In this article we will continue with the main ideas developed about the relationship between trading and psychology that we discussed in the article “Trading Psychology”. First at all in that article we discuss the fundamental role that psychology plays in the performance of a trader. Among other aspects, we explained that in most cases the traders loss money due to their fault and because they are not prepared psychologically to face the market environment.
A loser trader needs to admit that he cannot control their losses. Mainly, he has to admit that he have a psychological problem related with the losses and that problem is destroying him as a trader. The trader must fight to speculate without losses, day after day and due to the market conditions most of them think that is impossible. However, we must keep in mind that even the best traders lose sometimes. Nobody and I mean nobody wins all the time. That is a fact. For that reason we must expect some losses sometimes, that is inevitable. If we loss in one trade is not the end of the world at least we do not know how to control that loss.
A trader must draw a line between what is the current risk in trading and a loss. A trader should take the normal risks of trading but never take a risk superior than the their default risk. You, as a trader, are in the business of trading. For that reason you need to define your trading risk, that means the maximum amount of money to risk on each trade. The acceptable risk depends primarily on the size of the trading account. It also depends on the system used and pain tolerance.
An intelligent trader never risk more than 2 percent of the capital of the trading account in any operation. For example, if you have $10000 in your account, you can not risk more than $200 per transaction, if you want to be profitable over time.
All traders got to trading in different ways and mental baggage conditioned by their experiences. Most of us realize that we act in trading in the same way that we do in our normal lives and for that reason in most cases we lose money. The reality is that success or failure in the markets depends of the thoughts and feelings of the trader. Also that depends on their attitudes toward profit and risk, fear, greed and how he handle the excitement of trading and risk.
If you as a trader wants to be a winner in the market you must know yourself and act with confidence and responsibility in all your trades. The pain leads many people to seek magical formulas ans strategies which allegedly never fail . Do not do it because there is no such thing as a trading strategy that never fail. All you will get is to lose more money.
You can compare the market with a big ocean with its ups and downs and regardless of what you could want. The market does not know you exist. You can not do anything to influence it. The only think you can control is your own behavior. A trader should study the trends and market changes. First it all he must act on a small scale when he is learning how to behave on the market. You can never control the market but you can learn how to control yourself. A beginner who performed a series of favorable trades believes that he can walk on water. For that reason he begins to take excessive risks and finally the trading account evaporate before his eyes.

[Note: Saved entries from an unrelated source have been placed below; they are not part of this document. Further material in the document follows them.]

Lemma launch_start_time command (st s1 : State P) o e t0 :
  launch command st = (Ret (o, e, t0), s1) -> t0 <= time (world s1).
Proof.
  unfold launch, bind, ret.
  destruct (temp_files st) as [[files| |] sa]; try discriminate.
  destruct (sshExec _ _ sa) as [[r1| |] sb]; try discriminate.
  unfold get_cwd at 1.
  destruct (sshExec _ _ sb) as [[r2| |] sc]; try discriminate.
  unfold now. pose proof (time_now (world sc)) as Hn.
  destruct (Date_now (world sc)) as [t w].
  intros H. injection H as _ _ <- <-. cbn [world fst snd] in *. lia.
Qed.

Lemma settles_launch command : settles (launch (P := P) command).
Proof.
  unfold launch, temp_files. repeat relay_step.
Qed.

(** With a clock that does not run backwards and timers that last as long
    as asked, the wait loop of [tmuxExec] ends: as soon as the fuel covers
    one pass per 500 ms of the timeout and one more, the call settles, and
    [remote_bash] answers with a response. *)
Theorem bridge_settles (fuel : nat) (command : string) (options : Options) :
  (1 <= fuel)%nat ->
  JS.or_number (timeout options) 60000 <= 500 * (Z.of_nat fuel - 1) ->
  settles (tmuxExec fuel command options)
  /\ fulfils (remote_bash fuel command (timeout options)).
Proof.
  intros Hf Hb.
  assert (Ht : settles (tmuxExec fuel command options)).
  { intros st. unfold tmuxExec. unfold bind at 1.
    pose proof (settles_launch command st) as Hl.
    destruct (launch command st) as [[[[o e] t0]|err|] s1] eqn:El;
      [|discriminate|contradiction].
    apply launch_start_time in El.
    unfold bind at 1.
    pose proof (poll_settles t0 (JS.or_number (timeout options) 60000) o e
                             fuel s1 Hf ltac:(lia)) as Hp.
    destruct (poll _ _ _ _ _ s1) as [[[r|]|err|] s2];
      [discriminate| |discriminate|contradiction].
    apply settles_bind; auto with relay. }
  split; [exact Ht|].
  unfold remote_bash. destruct options as [t]. cbn [timeout] in *.
  apply fulfils_try. repeat relay_step.
Qed.

End Liveness.

Lemma bridge_settles_witness :
  let options := {| timeout := Some (JS.Num 1000) |} in
  settles (tmuxExec (P := Scripted.platform) 4 "make" options)
  /\ fulfils (remote_bash (P := Scripted.platform) 4 "make" (timeout options)).
Proof.
  apply (bridge_settles (P := Scripted.platform)
                        (fun t => Scripted.clock_us t / 1000)).
  - intros w. simpl. split; [lia | apply Z.div_le_mono; lia].
  - intros file args t w. simpl. unfold Scripted.run_ssh.
    destruct (Scripted.replies w); simpl; [lia | apply Z.div_le_mono; lia].
  - intros ms w. cbn [setTimeout Scripted.platform Scripted.clock_us].
    rewrite (Z.mul_comm 1000 ms), Z.div_add by lia. lia.
  - lia.
  - simpl. lia.
Defined.

(** ** The exit status travels as text *)

(** What [echo $?] writes for an exit status (its decimal digits and a
    newline) is read back by the Bridge as that status: after [trim] the
    text is not empty, and [parseInt] gives the number. *)
Theorem exit_status_round_trip (n : Z) :
  0 <= n ->
  let written := JS.toString n ++ String Posix.nl "" in
  JS.trim written <> "" /\ JS.parseInt (JS.trim written) = JS.Num n.
Proof. apply exit_status_round_trip_aux. Qed.

Lemma exit_status_round_trip_witness :
  JS.trim "127
" <> "" /\ JS.parseInt (JS.trim "127
") = JS.Num 127.
Proof. apply (exit_status_round_trip 127). lia. Defined.

(** One pass of the wait loop before the deadline.  When the exit-status
    file is still empty or absent, the loop sleeps 500 ms and goes on; when
    it holds the status [n] as [echo $?] wrote it, the loop fetches the
    output file, removes both files and returns the output and [n],
    with an empty [stderr]. *)
Theorem poll_pass {P : Platform} (fuel : nat) (startTime timeout t : Z)
        (outputFile exitCodeFile : string) (st s1 s2 : State P) (check : ExecResult) :
  now st = (Ret t, s1) ->
  t - startTime < timeout ->
  sshExec ("test -f " ++ exitCodeFile ++ " && cat " ++ exitCodeFile) no_options s1
  = (Ret check, s2) ->
  (JS.trim (stdout check) = "" ->
   poll (S fuel) startTime timeout outputFile exitCodeFile st
   = poll fuel startTime timeout outputFile exitCodeFile (snd (sleep 500 s2)))
  /\ (forall n out r s3 s4,
        0 <= n ->
        stdout check = JS.toString n ++ String Posix.nl "" ->
        sshExec ("cat " ++ outputFile ++ " 2>/dev/null") no_options s2 = (Ret out, s3) ->
        sshExec ("rm -f " ++ outputFile ++ " " ++ exitCodeFile) no_options s3
        = (Ret r, s4) ->
        poll (S fuel) startTime timeout outputFile exitCodeFile st
        = (Ret (Some {| stdout := stdout out; stderr := ""; exitCode := JS.Num n |}),
           s4)).
Proof.
  intros Hnow Ht Hcheck.
  apply Z.ltb_lt in Ht.
  split.
  - intros He. cbn [poll]. unfold bind. rewrite Hnow, Ht, Hcheck, He. reflexivity.
  - intros n out r s3 s4 Hn Hs Hcat Hrm.
    destruct (exit_status_round_trip_aux n Hn) as [Hne Hp].
    cbn [poll]. unfold bind. rewrite Hnow, Ht, Hcheck, Hs.
    apply String.eqb_neq in Hne. rewrite Hne. cbn [negb].
    rewrite Hcat, Hrm, Hp. reflexivity.
Qed.

Lemma poll_pass_witness :
  fst (poll (P := Scripted.platform) 1 0 60000 "/tmp/o" "/tmp/e"
            (Scripted.start None 0
                            [Scripted.ok "3
"; Scripted.ok "done"; Scripted.ok ""]))
  = Ret (Some {| stdout := "done"; stderr := ""; exitCode := JS.Num 3 |}).
Proof.
  set (st := Scripted.start None 0
                            [Scripted.ok "3
"; Scripted.ok "done"; Scripted.ok ""]).
  pose proof (poll_pass (P := Scripted.platform) 0 0 60000 0 "/tmp/o" "/tmp/e"
                        st (snd (now st))
                        (snd (sshExec "test -f /tmp/e && cat /tmp/e" no_options
                                      (snd (now st))))
                        {| stdout := "3
"; stderr := ""; exitCode := JS.Num 0 |}
                        eq_refl ltac:(lia) eq_refl) as [_ H].
  rewrite (H 3 {| stdout := "done"; stderr := ""; exitCode := JS.Num 0 |}
             {| stdout := ""; stderr := ""; exitCode := JS.Num 0 |}
             _ _ ltac:(lia) eq_refl eq_refl eq_refl).
  reflexivity.
Defined.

On the other hand, when another beginner trader suffered several losses in series, normally is so demoralized that it is unable to place an order in the market when its trading system gives a strong signal to buy or sell. This is because the trader is now dominated by fear and insecurity.If your trading activities produce you excitement or fear, you will not be able to fully use your intellect. If you are dominated by the emotions in your trading, you will open only irrational positions in the market and surely you will lose. If fear paralyzes you, you will lose beneficial operations, and that is very demoralizing.
For some traders the reality is that trading is a powerful experience that can be very addictive. The losers who leave the money in the market receive in exchange a tremendous emotional experience.The market is one of the most interesting places on Earth.
If the market behavior seems mysterious for some traders, it is because their own behavior is mysterious and unmanageable for them. You can not determine what the market will do if you are not capable to know what are you going to do under certain circumstances. All you can control is yourself. Traders who make money consistently understand the trading as a mental discipline.We will give you some important rules to evolve in this world of trading:
- Decide that you are in the market to stay for long time, that is, that you wants to be a trader over the next 20 years or more and you like it.
- Learn as much as possible. Read and listen to the experts, while retaining a healthy skepticism about anything. Ask but do not believe everything that the experts say.
- Do not be greedy and not rush, take your time to learn. The markets will continue to offer good chances in the months and years ahead. The markets do not end up tomorrow. In my case, I expend almost a year learning before investing seriously.
- Develop a method to analyze the market, that is, “If A occurs then it is likely to occur B. Test all with historical data and then in the market using real money. At the beginning use a demo account which are offered by most brokers.
- Develop a money management plan. Your first objective must be to survive in the long-term, your second goal must be the continued growth of your capital, and your third goal is to get high profits. Almost all the traders put the third goal in the first place and ignore that there are objectives 1 and 2.
- Be aware that the trader is the weakest link in any system of trading. Develop your own method in suppressing impulsive trades.
- Winners think, feel and act differently than losers. You should look inside yourself and remove the illusions and change your old ways of being, thinking and acting. Change is difficult but if you want to be a good trader you must work to change your personality.
These simple advises applied to your trading practices will improve your performance dramatically. Remember one very important thing: The way to become a winner is difficult and not everyone is going to make it. At the beginning you must practice with a demo account and virtual money and when you feel that you are prepared to enter the market, you must begin with small amounts of money to gain experience and confidence in your operations, your strategies and yourself.